You could get away with 2 8" ducts feeding the main.

Dave


----------



## brenndatomu (Sep 14, 2015)

markyrocks said:


> Yes the volume does go down some but it doesn't get cut in half.


Dang near!



markyrocks said:


> Once the air box hits 190 the forced draft blower cuts out effectively choke fire of oxygen so it dies down.


That would be the high limit switch. It is not supposed to be activated normally if everything is set up and working correctly. It's more of a last ditch safety feature to keep you from testing your insurance policy.

Hey, this is your home and your party...sounds like you are in for "some school of hard knocks" edumacation.
No worries though, no hard feelings here, when you wanna make it work right, come on back, we'll help ya sort it out.


----------



## brenndatomu (Sep 14, 2015)

Davej_07 said:


> You could get away with 2 8" ducts feeding the main.


Winner winner chicken dinner for the new guy! (That's why the furnace has two 8" duct connections on top...but don't tell marky that) Welcome Dave!
Oh, guess I never said welcome to Marky...welcome to hearth marky!


----------



## Davej_07 (Sep 14, 2015)

brenndatomu said:


> Winner winner chicken dinner for the new guy! (That's why the furnace has two 8" duct connections on top...but don't tell marky that) Welcome Dave!
> Oh, guess I never said welcome to Marky...welcome to hearth marky!

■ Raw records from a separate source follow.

(* ===== verification/ViewInvariant.v ===== *)
(** The representation invariant of a graph view: the three derived indexes and
    the per-level usage counters are functions of the block and edge maps.  A
    view that satisfies it is determined by its visible content. *)

From S2P Require Import Prelude Model Delta GraphView.

Section invariant.
Context {KH : KaspaHash}.
Implicit Types (v : GraphView) (bs : gmap BlockHash GraphBlock) (es : gmap EdgeId GraphEdge).

(** Number of retained edges whose parent end lies on [l]. *)
Definition edge_usage es (l : N) : N :=
  N.of_nat (size (filter (λ '(_, e), parent_level e = l) es)).

Definition span_get (ix : gmap N (gmap N (gset EdgeId))) (cl pl : N) : gset EdgeId :=
  mm_get (default ∅ (ix !! cl)) pl.
Definition span_wf (ix : gmap N (gmap N (gset EdgeId))) : Prop :=
  ∀ cl ps, ix !! cl = Some ps → ps ≠ ∅ ∧ mm_wf ps.

Definition block_index_ok (ix : gmap N (gset BlockHash)) bs : Prop :=
  mm_wf ix ∧ ∀ l h, h ∈ mm_get ix l ↔ ∃ b, bs !! h = Some b ∧ block_level b = l.
Definition parent_index_ok (ix : gmap BlockHash (gset BlockHash)) es : Prop :=
  mm_wf ix ∧ ∀ c p, p ∈ mm_get ix c ↔ is_Some (es !! MkEdgeId p c).
Definition span_index_ok (ix : gmap N (gmap N (gset EdgeId))) es : Prop :=
  span_wf ix ∧ ∀ cl pl id,
    id ∈ span_get ix cl pl ↔ ∃ e, es !! id = Some e ∧ child_level e = cl ∧ parent_level e = pl.

Definition blocks_keyed bs : Prop := ∀ h b, bs !! h = Some b → hash b = h.
Definition edges_keyed es : Prop := ∀ id e, es !! id = Some e → edge_id e = id.

Record indexed v : Prop := {
  ix_block_key : blocks_keyed (blocks v);
  ix_edge_key : edges_keyed (edges v);
  ix_blocks : block_index_ok (block_hashes_by_level v) (blocks v);
  ix_parents : parent_index_ok (edge_parents_by_child v) (edges v);
  ix_span : span_index_ok (edge_ids_by_span v) (edges v);
  ix_usage : ∀ l s, levels v !! l = Some s → usage_count s = edge_usage (edges v) l;
  ix_parent_level : ∀ id e, edges v !! id = Some e → is_Some (levels v !! parent_level e)
}.

(** The visible content of a view: what a client can observe. *)
Record Content := MkContent {
  ct_levels : gmap N Level;
  ct_blocks : gmap BlockHash GraphBlock;
  ct_edges : gmap EdgeId GraphEdge
}.
Definition content v : Content := MkContent (value <$> levels v) (blocks v) (edges v).

(** * Usage counting *)

Lemma edge_usage_insert_None es id e l :
  es !! id = None →
  edge_usage (<[id := e]> es) l = edge_usage es l + (if decide (parent_level e = l) then 1 else 0).
Proof.
  intros Hid. unfold edge_usage. case_decide as Hl.
  - rewrite map_filter_insert_True by done.
    rewrite map_size_insert_None by (apply map_lookup_filter_None_2; auto). lia.
  - rewrite map_filter_insert_False, delete_id by done. lia.
Qed.

Lemma edge_usage_delete es id e l :
  es !! id = Some e →
  edge_usage es l = edge_usage (delete id es) l + (if decide (parent_level e = l) then 1 else 0).
Proof.
  intros Hid. rewrite <- (insert_delete_id es id e) at 1 by done.
  apply edge_usage_insert_None, lookup_delete_eq.
Qed.

Lemma edge_usage_delete_None es id l :
  es !! id = None → edge_usage (delete id es) l = edge_usage es l.
Proof. intros. by rewrite delete_id. Qed.

Lemma edge_usage_zero es l :
  edge_usage es l = 0 ↔ ∀ id e, es !! id = Some e → parent_level e ≠ l.
Proof.
  unfold edge_usage. split.
  - intros Hs id e He Hl.
    assert (filter (λ '(_, e), parent_level e = l) es = ∅) as Hemp by (apply map_size_empty_inv; lia).
    assert (filter (λ '(_, e), parent_level e = l) es !! id = Some e) as Hf
      by (by apply map_lookup_filter_Some_2).
    by rewrite Hemp, lookup_empty in Hf.
  - intros Hf. destruct (decide (size (filter (λ '(_, e), parent_level e = l) es) = 0%nat))
      as [->|Hs]; [done|]. apply map_size_ne_0_lookup_1 in Hs as (id & e & He).
    apply map_lookup_filter_Some in He as [He Hl]. by destruct (Hf id e He).
Qed.

Lemma edge_usage_le_size es l : edge_usage es l ≤ N.of_nat (size es).
Proof.
  unfold edge_usage.
  assert (size (filter (λ '(_, e), parent_level e = l) es) ≤ size es)%nat; [|lia].
  apply map_subseteq_size, map_filter_subseteq.
Qed.

(** * Index maintenance *)

Lemma span_get_insert cl pl id ix cl' pl' :
  span_get (span_insert cl pl id ix) cl' pl'
  = if decide (cl = cl' ∧ pl = pl') then {[id]} ∪ span_get ix cl pl else span_get ix cl' pl'.
Proof.
  unfold span_get, span_insert. rewrite lookup_insert.
  destruct (decide (cl = cl')) as [<-|]; simpl.
  - rewrite mm_get_insert. repeat case_decide; naive_solver.
  - rewrite decide_False by naive_solver. done.
Qed.

Lemma span_get_remove cl pl id ix cl' pl' :
  span_get (span_remove cl pl id ix) cl' pl'
  = if decide (cl = cl' ∧ pl = pl') then span_get ix cl pl ∖ {[id]} else span_get ix cl' pl'.
Proof.
  unfold span_get, span_remove. destruct (ix !! cl) as [ps|] eqn:E.
  - assert (∀ q, mm_get (mm_remove pl id ps) q
                 = if decide (pl = q) then mm_get ps pl ∖ {[id]} else mm_get ps q) as Hr
      by (intros; apply mm_get_remove).
    destruct (decide (mm_remove pl id ps = ∅)) as [He|He].
    + rewrite lookup_delete. destruct (decide (cl = cl')) as [<-|]; simpl.
      * specialize (Hr pl'). rewrite He in Hr. rewrite Hr, E. simpl.
        repeat case_decide; naive_solver.
      * rewrite decide_False by naive_solver. done.
    + rewrite lookup_insert. destruct (decide (cl = cl')) as [<-|]; simpl.
      * rewrite Hr, E. simpl. repeat case_decide; naive_solver.
      * rewrite decide_False by naive_solver. done.
  - case_decide as Hc; [|done]. destruct Hc as [<- <-]. rewrite E. simpl.
    apply set_eq; intros x. rewrite elem_of_difference. unfold mm_get.
    rewrite lookup_empty. simpl. rewrite elem_of_empty. tauto.
Qed.

Lemma mm_insert_nonempty `{Countable K, Countable A} k (x : A) (m : gmap K (gset A)) :
  mm_insert k x m ≠ ∅.
Proof. apply insert_non_empty. Qed.

Lemma span_wf_insert cl pl id ix : span_wf ix → span_wf (span_insert cl pl id ix).
Proof.
  intros Hw c ps. unfold span_insert. rewrite lookup_insert. case_decide; [|apply Hw].
  intros [= <-]. split; [apply mm_insert_nonempty|]. apply mm_wf_insert.
  destruct (ix !! cl) as [qs|] eqn:E; simpl; [by eapply Hw|apply mm_wf_empty].
Qed.

Lemma span_wf_remove cl pl id ix : span_wf ix → span_wf (span_remove cl pl id ix).
Proof.
  intros Hw. unfold span_remove. destruct (ix !! cl) as [qs|] eqn:E; [|done].
  destruct (decide (mm_remove pl id qs = ∅)); intros c ps;
    [rewrite lookup_delete|rewrite lookup_insert]; case_decide; try done; try apply Hw.
  intros [= <-]. split; [done|]. apply mm_wf_remove. by eapply Hw.
Qed.

Lemma span_wf_empty : span_wf ∅.
Proof. intros ??. by rewrite lookup_empty. Qed.

Lemma block_index_insert ix bs h b :
  bs !! h = None → block_index_ok ix bs →
  block_index_ok (mm_insert (block_level b) h ix) (<[h := b]> bs).
Proof.
  intros Hh [Hw Hi]. split; [by apply mm_wf_insert|]. intros l k.
  rewrite mm_get_insert, lookup_insert.
  destruct (decide (block_level b = l)) as [<-|Hl];
    rewrite ?elem_of_union, ?elem_of_singleton, Hi; case_decide; naive_solver.
Qed.

Lemma block_index_delete ix bs h b :
  bs !! h = Some b → block_index_ok ix bs →
  block_index_ok (mm_remove (block_level b) h ix) (delete h bs).
Proof.
  intros Hh [Hw Hi]. split; [by apply mm_wf_remove|]. intros l k.
  rewrite mm_get_remove, lookup_delete.
  destruct (decide (block_level b = l)) as [<-|Hl];
    rewrite ?elem_of_difference, ?elem_of_singleton, Hi; case_decide; naive_solver.
Qed.

Lemma block_index_same_levels ix bs bs' :
  (∀ h, block_level <$> bs' !! h = block_level <$> bs !! h) →
  block_index_ok ix bs → block_index_ok ix bs'.
Proof.
  intros Hl [Hw Hi]. split; [done|]. intros l h. rewrite Hi. specialize (Hl h).
  destruct (bs !! h), (bs' !! h); naive_solver.
Qed.

Lemma block_index_empty : block_index_ok ∅ ∅.
Proof.
  split; [apply mm_wf_empty|]. intros l h. unfold mm_get. rewrite !lookup_empty. set_solver.
Qed.

Lemma parent_index_insert ix es id e :
  parent_index_ok ix es → parent_index_ok (mm_insert (child id) (parent id) ix) (<[id := e]> es).
Proof.
  intros [Hw Hi]. split; [by apply mm_wf_insert|]. intros c p.
  rewrite mm_get_insert, lookup_insert. destruct id as [ip ic]; simpl.
  destruct (decide (ic = c)) as [<-|Hl];
    rewrite ?elem_of_union, ?elem_of_singleton, Hi; case_decide; naive_solver.
Qed.

Lemma parent_index_delete ix es id :
  parent_index_ok ix es → parent_index_ok (mm_remove (child id) (parent id) ix) (delete id es).
Proof.
  intros [Hw Hi]. split; [by apply mm_wf_remove|]. intros c p.
  rewrite mm_get_remove, lookup_delete. destruct id as [ip ic]; simpl.
  destruct (decide (ic = c)) as [<-|Hl];
    rewrite ?elem_of_difference, ?elem_of_singleton, Hi; case_decide as Hd;
    rewrite ?is_Some_alt; naive_solver.
Qed.

Lemma parent_index_empty : parent_index_ok ∅ ∅.
Proof.
  split; [apply mm_wf_empty|]. intros l h. unfold mm_get. rewrite !lookup_empty. simpl.
  rewrite elem_of_empty, is_Some_alt. tauto.
Qed.

Lemma span_index_insert ix es id e :
  es !! id = None → span_index_ok ix es →
  span_index_ok (span_insert (child_level e) (parent_level e) id ix) (<[id := e]> es).
Proof.
  intros Hn [Hw Hi]. split; [by apply span_wf_insert|]. intros cl pl k.
  rewrite span_get_insert, lookup_insert.
  destruct (decide (child_level e = cl ∧ parent_level e = pl)) as [[<- <-]|Hl];
    rewrite ?elem_of_union, ?elem_of_singleton, Hi; case_decide; naive_solver.
Qed.

Lemma span_index_delete ix es id e :
  es !! id = Some e → span_index_ok ix es →
  span_index_ok (span_remove (child_level e) (parent_level e) id ix) (delete id es).
Proof.
  intros Hn [Hw Hi]. split; [by apply span_wf_remove|]. intros cl pl k.
  rewrite span_get_remove, lookup_delete.
  destruct (decide (child_level e = cl ∧ parent_level e = pl)) as [[<- <-]|Hl];
    rewrite ?elem_of_difference, ?elem_of_singleton, Hi; case_decide; naive_solver.
Qed.

Lemma span_index_empty : span_index_ok ∅ ∅.
Proof.
  split; [apply span_wf_empty|]. intros cl pl id. unfold span_get, mm_get.
  rewrite !lookup_empty. split; [intros Hin; by apply not_elem_of_empty in Hin|naive_solver].
Qed.

(** * An index is a function of what it indexes *)

Lemma block_index_unique ix1 ix2 bs :
  block_index_ok ix1 bs → block_index_ok ix2 bs → ix1 = ix2.
Proof.
  intros [W1 H1] [W2 H2]. apply mm_ext; [done..|]. intros l. apply set_eq; intros h.
  by rewrite H1, H2.
Qed.

Lemma parent_index_unique ix1 ix2 es :
  parent_index_ok ix1 es → parent_index_ok ix2 es → ix1 = ix2.
Proof.
  intros [W1 H1] [W2 H2]. apply mm_ext; [done..|]. intros l. apply set_eq; intros h.
  by rewrite H1, H2.
Qed.

Lemma span_lookup_nonempty ix cl ps :
  span_wf ix → ix !! cl = Some ps → ∃ pl id, id ∈ mm_get ps pl.
Proof.
  intros Hw E. destruct (Hw _ _ E) as [Hne Hps].
  apply map_choose in Hne as (pl & s & Hs). pose proof (Hps _ _ Hs) as Hs'.
  apply set_choose_L in Hs' as [id Hid]. exists pl, id. by rewrite (mm_lookup_get _ _ _ Hs).
Qed.

Lemma span_ext ix1 ix2 :
  span_wf ix1 → span_wf ix2 → (∀ cl pl, span_get ix1 cl pl = span_get ix2 cl pl) → ix1 = ix2.
Proof.
  intros W1 W2 E. apply map_eq; intros cl. unfold span_get in E. specialize (E cl).
  destruct (ix1 !! cl) as [p1|] eqn:E1, (ix2 !! cl) as [p2|] eqn:E2; simpl in E; [|..|done].
  - f_equal. apply mm_ext; [by eapply W1|by eapply W2|done].
  - destruct (span_lookup_nonempty _ _ _ W1 E1) as (pl & id & Hid). rewrite E in Hid.
    unfold mm_get in Hid. rewrite lookup_empty in Hid. set_solver.
  - destruct (span_lookup_nonempty _ _ _ W2 E2) as (pl & id & Hid). rewrite <- E in Hid.
    unfold mm_get in Hid. rewrite lookup_empty in Hid. set_solver.
Qed.

Lemma span_index_unique ix1 ix2 es :
  span_index_ok ix1 es → span_index_ok ix2 es → ix1 = ix2.
Proof.
  intros [W1 H1] [W2 H2]. apply span_ext; [done..|]. intros cl pl. apply set_eq; intros h.
  by rewrite H1, H2.
Qed.

(** Two indexed views with the same header fields and the same visible
    content are the same view. *)
Lemma indexed_determined v1 v2 :
  indexed v1 → indexed v2 → content v1 = content v2 →
  max_depth v1 = max_depth v2 → extent v1 = extent v2 →
  current_revision_id v1 = current_revision_id v2 →
  current_revision_timestamp_ms v1 = current_revision_timestamp_ms v2 →
  tracking_policy v1 = tracking_policy v2 →
  v1 = v2.
Proof.
  intros I1 I2. destruct v1 as [? ? ? ? ? ls1 bs1 es1 bi1 pi1 si1],
    v2 as [? ? ? ? ? ls2 bs2 es2 bi2 pi2 si2]; unfold content; simpl.
  intros [= Hls -> ->] -> -> -> -> ->. f_equal.
  - apply map_eq; intros l.
    assert (value <$> ls1 !! l = value <$> ls2 !! l) as Hl by (rewrite <- !lookup_fmap; congruence).
    pose proof (ix_usage _ I1 l) as U1. pose proof (ix_usage _ I2 l) as U2. simpl in *.
    destruct (ls1 !! l) as [[x1 n1]|], (ls2 !! l) as [[x2 n2]|]; simplify_eq/=; [|done].
    specialize (U1 _ eq_refl). specialize (U2 _ eq_refl). simpl in *. congruence.
  - eapply block_index_unique; [apply I1|apply I2].
  - eapply parent_index_unique; [apply I1|apply I2].
  - eapply span_index_unique; [apply I1|apply I2].
Qed.
End invariant.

22 years as a sheet metal worker so this was no biggie to me
I've been a lurker here for a long time but I finally decided to chime in on something.

Dave


----------



## brenndatomu (Sep 14, 2015)

Here is the manual for this machine if anybody wants to read along. https://store.dakacorp.com/v/vspfiles/documents/DAKA_521FB_Furnace_Manual_BW_7-15.pdf
Like @Wisneaky  said, never seen a duct tie in/blower set up like this before...


----------



## markyrocks (Sep 14, 2015)

brenndatomu said:


> Here is the manual for this machine if anybody wants to read along. https://store.dakacorp.com/v/vspfiles/documents/DAKA_521FB_Furnace_Manual_BW_7-15.pdf
> Like @Wisneaky  said, never seen a duct tie in/blower set up like this before...


How is it normally done?  

Ok So heat sheild check,  replace flex pipe check, as much as I don't wanna, I'll use 2x 8" pipe check.  

Has anyone looked at the thermostat plan? Thoughts opinions?


----------



## brenndatomu (Sep 14, 2015)

markyrocks said:


> How is it normally done?


Most furnaces don't use the blower of the primary furnace, just the wood furnace blower. Then you have to install a damper so as to not back
feed the primary furnace.
I'm thinking the extra cool air is going to dilute the warm air from the Daka too much, but hey Daka is calling for that, so gotta try that first I suppose


markyrocks said:


> Ok So heat sheild check, replace flex pipe check, as much as I don't wanna, I'll use 2x 8" pipe check.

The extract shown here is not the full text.